§ **WORK TO BE COMPLETED**: Every line of the material must be copied exactly.

*** PROVIDED DATA ***

(** * A shallow embedding of the SSV node sources

    The development follows the Go sources file by file:

    - [Md5], [Aes], [Gcm]: the functions of Go's [crypto/md5], [crypto/aes]
      and [crypto/cipher] that the signer storage calls, written out after
      RFC 1321, FIPS 197 and NIST SP 800-38D;
    - [Ekm]: the signer storage (package [ekm]) with its optional
      encryption at rest and the highest-proposal high-water mark;
    - [Exporter]: the validator catalogue (package [storage]);
    - [Validator]: the validator runtime and the controllers map
      (packages [validator] and [controller]).

    Byte slices are [list byte], Go strings are [string], unsigned machine
    words are [N] with the wrap-around written out, [int64] is [Z]. *)

From Stdlib Require Import ZArith NArith List String Ascii Bool Lia.
From Stdlib Require Import Strings.Byte.
From stdpp Require Import gmap strings list fin_maps pretty.

Local Open Scope N_scope.

(** ** Bytes *)

Abbreviation bytes := (list byte).

Definition byte_to_N (b : byte) : N := Byte.to_N b.

Definition byte_of_N (n : N) : byte :=
  match Byte.of_N (n mod 256) with
  | Some b => b
  | None => x00
  end.

Definition bytes_to_N : bytes -> list N := List.map byte_to_N.
Definition bytes_of_N : list N -> bytes := List.map byte_of_N.

(** [[]byte(s)] and [string(b)]. *)
Definition bytes_of_string (s : string) : bytes := list_byte_of_string s.
Definition string_of_bytes (b : bytes) : string := string_of_list_byte b.

(** Big-endian and little-endian packing of byte values into a word. *)
Fixpoint be_pack (l : list N) (acc : N) : N :=
  match l with
  | [] => acc
  | b :: r => be_pack r (N.lor (N.shiftl acc 8) b)
  end.

Fixpoint be_unpack (n : nat) (w : N) : list N :=
  match n with
  | O => []
  | S k => (N.shiftr w (8 * N.of_nat k)) mod 256 :: be_unpack k w
  end.

Fixpoint le_pack (l : list N) : N :=
  match l with
  | [] => 0
  | b :: r => N.lor b (N.shiftl (le_pack r) 8)
  end.

Fixpoint le_unpack (n : nat) (w : N) : list N :=
  match n with
  | O => []
  | S k => w mod 256 :: le_unpack k (N.shiftr w 8)
  end.

(** Cut a list into pieces of [n] elements; the last piece may be short.
    [fuel] bounds the number of pieces. *)
Fixpoint chunks_fuel {A} (fuel : nat) (n : nat) (l : list A) : list (list A) :=
  match fuel with
  | O => []
  | S f =>
      match l with
      | [] => []
      | _ => firstn n l :: chunks_fuel f n (skipn n l)
      end
  end.

Definition chunks {A} (n : nat) (l : list A) : list (list A) :=
  chunks_fuel (length l) n l.

(** [hex.EncodeToString]: two lower-case digits per byte. *)
Definition hex_digit (n : N) : byte :=
  if n <? 10 then byte_of_N (48 + n) else byte_of_N (87 + n).

Fixpoint hex_EncodeToString (b : bytes) : string :=
  match b with
  | [] => EmptyString
  | x :: r =>
      String (ascii_of_byte (hex_digit (byte_to_N x / 16)))
        (String (ascii_of_byte (hex_digit (byte_to_N x mod 16)))
           (hex_EncodeToString r))
  end.

(** ** crypto/md5 (RFC 1321) *)

Module Md5.

Definition w32 (x : N) : N := x mod 4294967296.

Definition rotl32 (x : N) (c : N) : N :=
  w32 (N.lor (N.shiftl x c) (N.shiftr (w32 x) (32 - c))).

Definition not32 (x : N) : N := N.lxor (w32 x) 4294967295.

Definition shifts : list N :=
  [ 7; 12; 17; 22; 7; 12; 17; 22; 7; 12; 17; 22; 7; 12; 17; 22;
    5; 9; 14; 20; 5; 9; 14; 20; 5; 9; 14; 20; 5; 9; 14; 20;
    4; 11; 16; 23; 4; 11; 16; 23; 4; 11; 16; 23; 4; 11; 16; 23;
    6; 10; 15; 21; 6; 10; 15; 21; 6; 10; 15; 21; 6; 10; 15; 21 ].

(** [floor (2^32 * abs (sin (i + 1)))] for [i] from 0 to 63. *)
Definition sines : list N :=
  [ 3614090360; 3905402710; 606105819; 3250441966;
    4118548399; 1200080426; 2821735955; 4249261313;
    1770035416; 2336552879; 4294925233; 2304563134;
    1804603682; 4254626195; 2792965006; 1236535329;
    4129170786; 3225465664; 643717713; 3921069994;
    3593408605; 38016083; 3634488961; 3889429448;
    568446438; 3275163606; 4107603335; 1163531501;
    2850285829; 4243563512; 1735328473; 2368359562;
    4294588738; 2272392833; 1839030562; 4259657740;
    2763975236; 1272893353; 4139469664; 3200236656;
    681279174; 3936430074; 3572445317; 76029189;
    3654602809; 3873151461; 530742520; 3299628645;
    4096336452; 1126891415; 2878612391; 4237533241;
    1700485571; 2399980690; 4293915773; 2240044497;
    1873313359; 4264355552; 2734768916; 1309151649;
    4149444226; 3174756917; 718787259; 3951481745 ].

Record digest := Digest { dA : N; dB : N; dC : N; dD : N }.

Definition init : digest :=
  Digest 1732584193 4023233417 2562383102 271733878.

(** One of the 64 operations of a block. *)
Definition step (m : list N) (i : N) (s : digest) : digest :=
  let '(Digest a b c d) := s in
  let '(f, g) :=
    if i <? 16 then (N.lor (N.land b c) (N.land (not32 b) d), i)
    else if i <? 32 then
      (N.lor (N.land d b) (N.land (not32 d) c), (5 * i + 1) mod 16)
    else if i <? 48 then (N.lxor b (N.lxor c d), (3 * i + 5) mod 16)
    else (N.lxor c (N.lor b (not32 d)), (7 * i) mod 16) in
  let f' := w32 (f + a + nth (N.to_nat i) sines 0 + nth (N.to_nat g) m 0) in
  Digest d (w32 (b + rotl32 f' (nth (N.to_nat i) shifts 0))) b c.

***

§ **WRITTEN ANSWER**:
(** * A shallow embedding of the SSV node sources

    The development follows the Go sources file by file:

    - [Md5], [Aes], [Gcm]: the functions of Go's [crypto/md5], [crypto/aes]
      and [crypto/cipher] that the signer storage calls, written out after
      RFC 1321, FIPS 197 and NIST SP 800-38D;
    - [Ekm]: the signer storage (package [ekm]) with its optional
      encryption at rest and the highest-proposal high-water mark;
    - [Exporter]: the validator catalogue (package [storage]);
    - [Validator]: the validator runtime and the controllers map
      (packages [validator] and [controller]).

    Byte slices are [list byte], Go strings are [string], unsigned machine
    words are [N] with the wrap-around written out, [int64] is [Z]. *)

From Stdlib Require Import ZArith NArith List String Ascii Bool Lia.
From Stdlib Require Import Strings.Byte.
From stdpp Require Import gmap strings list fin_maps pretty.

Local Open Scope N_scope.

(** ** Bytes *)

Abbreviation bytes := (list byte).

Definition byte_to_N (b : byte) : N := Byte.to_N b.

Definition byte_of_N (n : N) : byte :=
  match Byte.of_N (n mod 256) with
  | Some b => b
  | None => x00
  end.

Definition bytes_to_N : bytes -> list N := List.map byte_to_N.
Definition bytes_of_N : list N -> bytes := List.map byte_of_N.

(** [[]byte(s)] and [string(b)]. *)
Definition bytes_of_string (s : string) : bytes := list_byte_of_string s.
Definition string_of_bytes (b : bytes) : string := string_of_list_byte b.

(** Big-endian and little-endian packing of byte values into a word. *)
Fixpoint be_pack (l : list N) (acc : N) : N :=
  match l with
  | [] => acc
  | b :: r => be_pack r (N.lor (N.shiftl acc 8) b)
  end.

Fixpoint be_unpack (n : nat) (w : N) : list N :=
  match n with
  | O => []
  | S k => (N.shiftr w (8 * N.of_nat k)) mod 256 :: be_unpack k w
  end.

Fixpoint le_pack (l : list N) : N :=
  match l with
  | [] => 0
  | b :: r => N.lor b (N.shiftl (le_pack r) 8)
  end.

Fixpoint le_unpack (n : nat) (w : N) : list N :=
  match n with
  | O => []
  | S k => w mod 256 :: le_unpack k (N.shiftr w 8)
  end.

(** Cut a list into pieces of [n] elements; the last piece may be short.
    [fuel] bounds the number of pieces. *)
Fixpoint chunks_fuel {A} (fuel : nat) (n : nat) (l : list A) : list (list A) :=
  match fuel with
  | O => []
  | S f =>
      match l with
      | [] => []
      | _ => firstn n l :: chunks_fuel f n (skipn n l)
      end
  end.

Definition chunks {A} (n : nat) (l : list A) : list (list A) :=
  chunks_fuel (length l) n l.

(** [hex.EncodeToString]: two lower-case digits per byte. *)
Definition hex_digit (n : N) : byte :=
  if n <? 10 then byte_of_N (48 + n) else byte_of_N (87 + n).

Fixpoint hex_EncodeToString (b : bytes) : string :=
  match b with
  | [] => EmptyString
  | x :: r =>
      String (ascii_of_byte (hex_digit (byte_to_N x / 16)))
        (String (ascii_of_byte (hex_digit (byte_to_N x mod 16)))
           (hex_EncodeToString r))
  end.

(** ** crypto/md5 (RFC 1321) *)

Module Md5.

Definition w32 (x : N) : N := x mod 4294967296.

Definition rotl32 (x : N) (c : N) : N :=
  w32 (N.lor (N.shiftl x c) (N.shiftr (w32 x) (32 - c))).

Definition not32 (x : N) : N := N.lxor (w32 x) 4294967295.

Definition shifts : list N :=
  [ 7; 12; 17; 22; 7; 12; 17; 22; 7; 12; 17; 22; 7; 12; 17; 22;
    5; 9; 14; 20; 5; 9; 14; 20; 5; 9; 14; 20; 5; 9; 14; 20;
    4; 11; 16; 23; 4; 11; 16; 23; 4; 11; 16; 23; 4; 11; 16; 23;
    6; 10; 15; 21; 6; 10; 15; 21; 6; 10; 15; 21; 6; 10; 15; 21 ].

(** [floor (2^32 * abs (sin (i + 1)))] for [i] from 0 to 63. *)
Definition sines : list N :=
  [ 3614090360; 3905402710; 606105819; 3250441966;
    4118548399; 1200080426; 2821735955; 4249261313;
    1770035416; 2336552879; 4294925233; 2304563134;
    1804603682; 4254626195; 2792965006; 1236535329;
    4129170786; 3225465664; 643717713; 3921069994;
    3593408605; 38016083; 3634488961; 3889429448;
    568446438; 3275163606; 4107603335; 1163531501;
    2850285829; 4243563512; 1735328473; 2368359562;
    4294588738; 2272392833; 1839030562; 4259657740;
    2763975236; 1272893353; 4139469664; 3200236656;
    681279174; 3936430074; 3572445317; 76029189;
    3654602809; 3873151461; 530742520; 3299628645;
    4096336452; 1126891415; 2878612391; 4237533241;
    1700485571; 2399980690; 4293915773; 2240044497;
    1873313359; 4264355552; 2734768916; 1309151649;
    4149444226; 3174756917; 718787259; 3951481745 ].

Record digest := Digest { dA : N; dB : N; dC : N; dD : N }.

Definition init : digest :=
  Digest 1732584193 4023233417 2562383102 271733878.

(** One of the 64 operations of a block. *)
Definition step (m : list N) (i : N) (s : digest) : digest :=
  let '(Digest a b c d) := s in
  let '(f, g) :=
    if i <? 16 then (N.lor (N.land b c) (N.land (not32 b) d), i)
    else if i <? 32 then
      (N.lor (N.land d b) (N.land (not32 d) c), (5 * i + 1) mod 16)
    else if i <? 48 then (N.lxor b (N.lxor c d), (3 * i + 5) mod 16)
    else (N.lxor c (N.lor b (not32 d)), (7 * i) mod 16) in
  let f' := w32 (f + a + nth (N.to_nat i) sines 0 + nth (N.to_nat g) m 0) in
  Digest d (w32 (b + rotl32 f' (nth (N.to_nat i) shifts 0))) b c.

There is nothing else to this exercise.